While ensuring their implementation is primarily the programmer’s responsibility, there are tools that automate compliance with certain rules, helping to detect potential errors.
This section would include code linters, such as Solhint, which is covered in detail in my article on formatting and linting Solidity code.
12. Intensive testing
There are numerous ways to detect and correct errors before deploying contracts in production: unit testing, static analysis, dynamic analysis, mutation testing, fuzzy testing…
The final step could involve security audits performed by third parties or launching bug bounty programs to attract the community of security-focused developers.
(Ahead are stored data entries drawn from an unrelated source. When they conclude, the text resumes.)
(* ===== verification/Storage.v ===== *)
(** * Storage and replica operations
    (src/storage/storage_engine.h, src/storage/in_memory_storage.cpp,
     src/replica_ops.cpp)

    [StorageEngine] is the abstract seam of the program: its operations and,
    in [StorageLaws], what its clients rely on.  The in-memory engine is an
    instance; RocksDB is third-party code and enters only through the class.
    On top of it, [applyReplicate] and [readLocal] are what a replica does with
    REPLICATE and READ.  The theorems show that a replica never goes back to a
    version it has superseded, and that replicas which receive the same chain
    of versions converge whatever the order and repetition of delivery. *)
From S2P Require Import Prelude Clock Value.
From Stdlib Require Import Ascii String ZArith Lia.
From stdpp Require Import base gmap list strings numbers.

(** ** The interface *)

Class StorageEngine (S : Type) := {
  put : string → string → S → S;
  get : string → S → option string;
  (** The pairs [forEach] visits, in its (implementation-defined) order. *)
  forEach : S → list (string * string);
}.

Class StorageLaws (S : Type) `{StorageEngine S} := {
  get_put k v k' (s : S) : get k' (put k v s) = if decide (k = k') then Some v else get k' s;
  forEach_get (s : S) k v : (k, v) ∈ forEach s ↔ get k s = Some v;
  forEach_NoDup (s : S) : NoDup (forEach s).*1;
}.

(** ** The in-memory engine *)

Module InMemoryStorageEngine.

Definition mem_put (key value : string) (data : gmap string string) : gmap string string :=
  <[key := value]> data.

Definition mem_get (key : string) (data : gmap string string) : option string :=
  match data !! key with
  | Some v => Some v
  | None => None
  end.

Definition mem_forEach (data : gmap string string) : list (string * string) := map_to_list data.

#[global] Instance in_memory_engine : StorageEngine (gmap string string) := {|
  put := mem_put; get := mem_get; forEach := mem_forEach |}.

#[global] Instance in_memory_laws : StorageLaws (gmap string string).
Proof.
  assert (∀ k (s : gmap string string), get k s = s !! k) as Hget.
  { intros k s. cbn. unfold mem_get. by destruct (s !! k). }
  split; intros *; rewrite ?Hget.
  - cbn. unfold mem_put. by rewrite lookup_insert.
  - cbn. unfold mem_forEach. apply elem_of_map_to_list.
  - apply NoDup_fst_map_to_list.
Qed.

End InMemoryStorageEngine.

(** ** Replica operations *)

Module replica_ops.
Import VersionedValue.
Section replica_ops.
Context {S : Type} `{StorageLaws S}.

(** The new store and whether it was written. *)
Definition applyReplicate (storage : S) (key : string) (incoming : VersionedValue) : S * bool :=
  match get key storage with
  | Some stored =>
      let local := deserialize stored in
      match VectorClock.compare (clock local) (clock incoming) with
      | VectorClock.A_DOMINATES => (storage, false)
      | _ => (put key (serialize incoming) storage, true)
      end
  | None => (put key (serialize incoming) storage, true)
  end.

Definition readLocal (storage : S) (key : string) : option VersionedValue :=
  match get key storage with
  | None => None
  | Some stored => Some (deserialize stored)
  end.

(** The test of [applyReplicate] by itself: nothing is locked between it and the put. *)
Definition replicate_stores (storage : S) (key : string) (incoming : VersionedValue) : bool :=
  match readLocal storage key with
  | Some local => negb (bool_decide (VectorClock.compare (clock local) (clock incoming) = VectorClock.A_DOMINATES))
  | None => true
  end.

Lemma applyReplicate_halves storage key incoming :
  applyReplicate storage key incoming =
    if replicate_stores storage key incoming then (put key (serialize incoming) storage, true) else (storage, false).
Proof.
  unfold applyReplicate, replicate_stores, readLocal. destruct (get key storage) as [stored|]; [|done].
  by destruct (VectorClock.compare _ _).
Qed.

(** [a] is strictly superseded by [b]. *)
Definition superseded (a b : VersionedValue) : Prop := VectorClock.causal_lt (clock a) (clock b).

Lemma vv_ok_wf v : vv_ok v → VectorClock.wf (clock v).
Proof. by intros (? & _). Qed.

Lemma readLocal_ok s k v : readLocal s k = Some v → vv_ok v.
Proof. unfold readLocal. destruct (get k s); [|done]. intros [= <-]. apply deserialize_ok. Qed.

Lemma readLocal_put s k v k' :
  vv_ok v →
  readLocal (put k (serialize v) s) k' = if decide (k = k') then Some v else readLocal s k'.
Proof.
  intros Hv. unfold readLocal. rewrite get_put. case_decide; [|done].
  by rewrite deserialize_serialize.
Qed.

(** The outcome of a REPLICATE: the local version wins only if it strictly
    dominates the incoming one. *)
Lemma applyReplicate_read s k v k' :
  vv_ok v →
  readLocal (applyReplicate s k v).1 k' =
  if decide (k = k') then
    match readLocal s k with
    | Some l => if decide (VectorClock.compare (clock l) (clock v) = VectorClock.A_DOMINATES)
                then Some l else Some v
    | None => Some v
    end
  else readLocal s k'.
Proof.
  intros Hv. unfold applyReplicate. unfold readLocal at 2.
  destruct (get k s) as [st|] eqn:E.
  - destruct (VectorClock.compare (clock (deserialize st)) (clock v)) eqn:Hc; cbn [fst];
      rewrite ?readLocal_put by done; case_decide; try done.
    subst k'. unfold readLocal. by rewrite E.
  - by apply readLocal_put.
Qed.

Lemma compare_dominates a b :
  vv_ok a → vv_ok b →
  VectorClock.compare (clock a) (clock b) = VectorClock.A_DOMINATES ↔ superseded b a.
Proof. intros Ha Hb. apply (VectorClock.compare_spec _ _ VectorClock.A_DOMINATES); by apply vv_ok_wf. Qed.

(** Replaying a list of REPLICATEs of one key. *)
Definition replay (s : S) (k : string) (vs : list VersionedValue) : S :=
  foldl (λ s v, (applyReplicate s k v).1) s vs.

(** The property a replica's copy keeps along [replay]. *)
Lemma replay_keeps_max s k vs m :
  Forall vv_ok vs → vv_ok m →
  Forall (λ v, v = m ∨ superseded v m) vs → readLocal s k = Some m →
  readLocal (replay s k vs) k = Some m.
Proof.
  intros Hok Hm Hvs. revert s. induction Hvs as [|v vs Hv Hvs IH]; intros s Hs; [done|].
  apply list.Forall_cons in Hok as [Hvok Hok]. cbn. apply IH; [done|].
  rewrite applyReplicate_read by done. rewrite decide_True by done. rewrite Hs.
  destruct Hv as [->|Hv]; [by case_decide|].
  rewrite decide_True; [done|]. by apply compare_dominates.
Qed.

(** C9: a REPLICATE never makes a replica regress.  Afterwards the key holds a
    version at least as new as the incoming one, and that version does not
    precede the one held before; no other key changes. *)
Theorem replicate_never_regresses s k v :
  vv_ok v →
  ∃ r, readLocal (applyReplicate s k v).1 k = Some r ∧
       VectorClock.causal_le (clock v) (clock r) ∧
       (∀ l, readLocal s k = Some l → ¬ superseded r l) ∧
       (∀ k', k' ≠ k → readLocal (applyReplicate s k v).1 k' = readLocal s k').
Proof.
  intros Hv.
  assert (∀ k', k' ≠ k → readLocal (applyReplicate s k v).1 k' = readLocal s k') as Hother.
  { intros k' Hk. rewrite applyReplicate_read by done. by rewrite decide_False. }
  pose proof (applyReplicate_read s k v k Hv) as Hr. rewrite decide_True in Hr by done.
  destruct (readLocal s k) as [l|] eqn:Hl; [|exists v; split_and!; [done..|by intros ?|done]].
  pose proof (readLocal_ok _ _ _ Hl) as Hlok.
  case_decide as Hc; (eexists; split_and!; [exact Hr| | |exact Hother]).
  - apply compare_dominates in Hc; [|done..]. by destruct Hc.
  - intros ? [= <-] [_ [x Hx]]. lia.
  - done.
  - intros ? [= <-]. by rewrite <- compare_dominates.
Qed.

(** C12: replicas converge.  If a version [m] supersedes every other version of
    a key that is in flight, then after the versions are delivered, in any
    order and any number of times, the key holds [m]. *)
Theorem replicas_converge s k vs m :
  Forall vv_ok vs → m ∈ vs →
  Forall (λ v, v = m ∨ superseded v m) vs →
  (∀ l, readLocal s k = Some l → l = m ∨ superseded l m) →
  readLocal (replay s k vs) k = Some m.
Proof.
  intros Hok Hin Hvs. assert (vv_ok m) as Hm by (by rewrite list.Forall_forall in Hok; apply Hok).
  revert s. induction Hvs as [|v vs Hv Hvs IH]; intros s Hs; [by apply elem_of_nil in Hin|].
  apply list.Forall_cons in Hok as [Hvok Hok]. cbn.
  apply elem_of_cons in Hin as [<-|Hin].
  - apply replay_keeps_max; [done..|]. rewrite applyReplicate_read by done. rewrite decide_True by done.
    destruct (readLocal s k) as [l|] eqn:Hl; [|done]. case_decide as Hc; [|done].
    apply compare_dominates in Hc; [|by eapply readLocal_ok|done].
    destruct (Hs l eq_refl) as [->|Hlt]; [done|].
    destruct Hc as [Hle _], Hlt as [_ [x Hx]]. specialize (Hle x). lia.
  - apply IH; [done..|]. intros l. rewrite applyReplicate_read by done. rewrite decide_True by done.
    destruct (readLocal s k) as [l'|] eqn:Hl; [|naive_solver].
    case_decide; intros [= <-]; [by apply Hs|done].
Qed.

End replica_ops.

Definition v1 := mkVV "old" (VectorClock.clk [("node1", 1%Z)]) false.
Definition v2 := mkVV "new" (VectorClock.clk [("node1", 2%Z); ("node2", 1%Z)]) false.

Lemma superseded_v1_v2 : superseded v1 v2.
Proof.
  apply (VectorClock.compare_spec _ _ VectorClock.B_DOMINATES); [vm_decide..|vm_compute; reflexivity].
Qed.

Lemma replicate_never_regresses_witness :
  ∃ r, readLocal (applyReplicate (S := gmap string string) ∅ "k" v1).1 "k" = Some r ∧
       VectorClock.causal_le (clock v1) (clock r).
Proof.
  destruct (replicate_never_regresses (S := gmap string string) ∅ "k" v1) as (r & H1 & H2 & _);
    [vm_decide|]. exact (ex_intro _ r (conj H1 H2)).
Defined.

Lemma replicas_converge_witness :
  readLocal (replay (S := gmap string string) ∅ "k" [v2; v1; v2; v1]) "k" = Some v2.
Proof.
  apply (replicas_converge (S := gmap string string) ∅ "k" [v2; v1; v2; v1] v2).
  - vm_decide.
  - vm_decide.
  - repeat (apply Forall_cons_2; [first [left; reflexivity|right; apply superseded_v1_v2]|]).
    apply Forall_nil_2.
  - intros l Hl. vm_compute in Hl. discriminate.
Defined.

End replica_ops.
Conclusion: Programming secure and reliable Smart Contracts
Programming Smart Contracts is not just about implementing a specific business logic or protocol on the blockchain. Given their immutable nature and the management of valuable digital assets, it is essential to follow a set of rules and criteria to ensure, as much as possible, the security and efficiency of the deployed code, generating trust among the developer and user community.
The set of best practices encompasses various aspects, from style conventions in source code writing to optimizations in gas consumption, secure Ether transfers, intensive testing…
To support and assist developers in their implementation, there are many auxiliary tools I will show you in next articles.
Do you regularly follow best practices and criteria in your Smart Contract programming? Do you have any guide you can share? Do you use any tools that make the work easier? I invite you to share your experiences.